:: AVAILABLE RECORDS ::
Lemma prefix_allocate_immutable_ok s prev toks extra p s' :
  inv zero None ∅ s -> (forall q, prev = Some q -> is_full_in (view ∅ s) q) ->
  allocate_immutable_block py_hash none_hash prev toks extra s = (Ok p, s') ->
  allocated s s' p prev toks extra /\ Z.of_nat (length toks) = bsize s.
Proof.
  intros Hs Hprev. unfold allocate_immutable_block. intros (i & s1 & Hi & Hrest)%bind_ok.
  pose proof (init_block_fits _ _ _ _ _ _ _ (inv_bs _ _ _ _ _ _ Hs) Hi) as Hlen.
  assert (Hlive : forall r, prev = Some r -> is_Some (view ∅ s !! r)).
  { intros r Hr. destruct (Hprev r Hr) as (or & Hor & _). by eexists. }
  destruct (prefix_init_block_ok _ _ s prev toks None extra i s1 Hs)
    as (o & q & -> & Hnew & Hv & Ho & Hs1); [by split; auto|done|done|done|done|].
  set (s1 := with_pool s q) in *.
  assert (Hp1 : view ∅ s1 !! i = Some o) by by rewrite Hv, lookup_insert_eq.
  assert (Hs1' : inv zero None ∅ s1).
  { eapply inv_ext; [|exact Hs1]. intros b2. cbn beta. rewrite points_none by by rewrite Ho.
    unfold zero. lia. }
  apply bind_ok in Hrest as (r & s2 & Hch & Hrest).
  destruct (content_hash_ok _ _ no_collision _ _ _ _ _ _ _ _ Hs1' Hp1 Hch)
    as (Hs2 & Hq & (o2 & Hp2 & Hst & _) & Hh).
  destruct (quiet_fields _ _ Hq) as (Eids & Ebs & Ec & Ecow).
  destruct (strip_same _ _ Hst) as (Hsame & Hb2 & _). destruct Hsame as [E1 E2 E3 E4].
  destruct r as [h|]; [|done]. destruct (is_full o) eqn:Hf; [|done]. destruct Hh as (h' & [= <-] & Hh).
  split.
  2: { unfold is_full, num_empty_slots in Hf. rewrite Ho in Hf. cbn in Hf. apply Z.eqb_eq in Hf. lia. }
  assert (Hoth2 : others_kept i s s2).
  { eapply others_trans; [by eapply (others_set _ s s1)|by apply others_quiet]. }
  revert Hrest. run_get. destruct (cached_blocks s2 !! h) as [b|] eqn:Hcb.
  - rewrite bind_run. unfold lift. destruct (block_table s2 !! b) as [hit|]; [|done]. cbn [from_option_exn].
    intros ([] & s3 & Hm & Hrest)%bind_ok. destruct (metrics_ok _ _ _ _ _ _ Hs2 Hm) as [Hs3 Em].
    apply bind_ok in Hrest as ([] & s4 & Ha & Hrest).
    assert (Hv3 : view ∅ s3 = view ∅ s2) by by rewrite Em.
    assert (Hp3 : view ∅ s3 !! i = Some o2) by by rewrite Hv3.
    assert (Hcb3 : cached_blocks s3 !! h = Some b) by by rewrite Em.
    destruct (assign_ok _ _ _ _ _ _ (Some b) _ Hs3 Hp3 Ha) as (-> & Hv4 & Hs4).
    { intros b2 [= <-]. rewrite decide_True.
      - exists h. by rewrite Hv3.
      - split; [|done]. rewrite <- Hf. apply same_part_full. by split. }
    set (s4 := with_pool s3 _) in *. set (o4 := set_block_id o2 (Some b)) in *.
    assert (Hp4 : view ∅ s4 !! i = Some o4) by by rewrite Hv4, lookup_insert_eq.
    apply bind_ok in Hrest as ([] & s5 & Hinc & Hrest). injection Hrest as <- <-.
    destruct (incr_cached_ok _ _ _ _ _ o4 b h s5 Hs4 Hp4 eq_refl Hcb3 Hinc) as [Hs5 Hrw].
    split.
    + eapply inv_ext; [|exact Hs5]. intros b2. cbn beta. rewrite (points_none o2) by by rewrite Hb2, Ho.
      rewrite (points_some _ b b2) by done. unfold zero, one. lia.
    + eapply others_trans; [done|]. intros r Hr.
      by rewrite (rw_view _ _ _ _ _ _ Hrw), Hv4, Hv3, !lookup_insert_ne by done.
    + rewrite (rw_bsize _ _ _ _ _ _ Hrw). change (bsize s3 = bsize s). rewrite Em. done.
    + done.
    + exists (set_computed o4 true). rewrite (rw_view _ _ _ _ _ _ Hrw), lookup_insert_eq.
      split; [done|]. cbn. rewrite E1, E2, E3, Ho. repeat (split; [done|]). by eexists.
  - intros ([] & s3 & Hm & Hrest)%bind_ok. destruct (metrics_ok _ _ _ _ _ _ Hs2 Hm) as [Hs3 Em].
    assert (Hv3 : view ∅ s3 = view ∅ s2) by by rewrite Em.
    assert (Hp3 : view ∅ s3 !! i = Some o2) by by rewrite Hv3.
    assert (Hnosucc : forall r or, view ∅ s3 !! r = Some or -> prev_block or <> Some i).
    { intros r or. rewrite Hv3. intros Hr. destruct (quiet_view_back _ _ _ _ _ Hq Hr) as (or1 & Hr1 & Hsr).
      apply strip_same in Hsr as [[-> _ _ _] _]. rewrite Hv in Hr1.
      destruct (decide (i = r)) as [<-|Hne].
      - rewrite lookup_insert_eq in Hr1. injection Hr1 as <-. rewrite Ho. cbn. intros ->.
        destruct (Hlive i eq_refl) as [? ?]. congruence.
      - rewrite lookup_insert_ne in Hr1 by done. exact (no_successor s i r or1 Hs Hnew Hr1). }
    rewrite bind_run in Hrest. unfold free_object, modify in Hrest. set (s4 := with_pool s3 _) in Hrest.
    assert (Hs4 : inv zero None ∅ s4) by (eapply discard_ok; [done|done|by rewrite Hb2, Ho|done]).
    assert (Hv4 : view ∅ s4 = delete i (view ∅ s2)).
    { rewrite <- Hv3. by apply (free_object_view s3 i o2). }
    assert (Hkeep : forall r, strip <$> view ∅ s4 !! r = strip <$> view ∅ s !! r).
    { intros r. rewrite Hv4. destruct (decide (r = i)) as [->|Hne]; [by rewrite lookup_delete_eq, Hnew|].
      rewrite lookup_delete_ne by done. by apply Hoth2. }
    assert (Hfull4 : forall r, is_full_in (view ∅ s) r -> is_full_in (view ∅ s4) r).
    { intros r (or & Hor & Hfr). specialize (Hkeep r). rewrite Hor in Hkeep.
      destruct (view ∅ s4 !! r) as [or4|] eqn:Hor4; [|done]. apply (inj Some) in Hkeep.
      exists or4. split; [done|]. apply strip_same in Hkeep as [Hsp _]. by rewrite (same_part_full or or4). }
    apply bind_ok in Hrest as (p' & s5 & Hal & Hrest).
    destruct (prefix_allocate_mutable_ok s4 prev extra p' s5 Hs4) as [[Hs5 Hoth5 Hbs5 Hnew5 (o5 & Hp5 & F1 & F2 & F3 & [b5 F4])] _];
      [|exact Hal|].
    { intros r Hr. destruct (Hfull4 r (Hprev r Hr)) as (or & Hor & _). by eexists. }
    assert (Hne : forall r, prev = Some r -> r <> p').
    { intros r Hr ->. destruct (Hfull4 p' (Hprev p' Hr)) as (or & Hor & _). congruence. }
    apply bind_ok in Hrest as ([] & s6 & Hap & Hrest). injection Hrest as <- <-.
    destruct (append_token_ids_ok s5 p' o5 b5 toks s6 Hs5 Hp5 F4)
      as (Hs6 & Hoth6 & Hbs6 & o6 & Hp6 & G1 & G2 & G3 & G4);
      [|exact Hap|].
    { rewrite F2. intros r Hr. eapply others_full; [done|by apply Hne|by apply Hfull4, Hprev]. }
    split; [done| | | |].
    + eapply others_trans; [|done]. eapply others_trans; [|done]. intros r _. apply Hkeep.
    + rewrite Hbs6, Hbs5. change (bsize s3 = bsize s). by rewrite Em.
    + specialize (Hkeep p'). rewrite Hnew5 in Hkeep. by destruct (view ∅ s !! p').
    + exists o6. split; [done|]. rewrite G1, G2, G3, F1, F2, F3. done.
Qed.
End Operations.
:::
For each line above that contains "extra", make a copy.

** WRITTEN REPLY **
Lemma prefix_allocate_immutable_ok s prev toks extra p s' :
  allocate_immutable_block py_hash none_hash prev toks extra s = (Ok p, s') ->
  allocated s s' p prev toks extra /\ Z.of_nat (length toks) = bsize s.
  destruct (prefix_init_block_ok _ _ s prev toks None extra i s1 Hs)
    destruct (prefix_allocate_mutable_ok s4 prev extra p' s5 Hs4) as [[Hs5 Hoth5 Hbs5 Hnew5 (o5 & Hp5 & F1 & F2 & F3 & [b5 F4])] _];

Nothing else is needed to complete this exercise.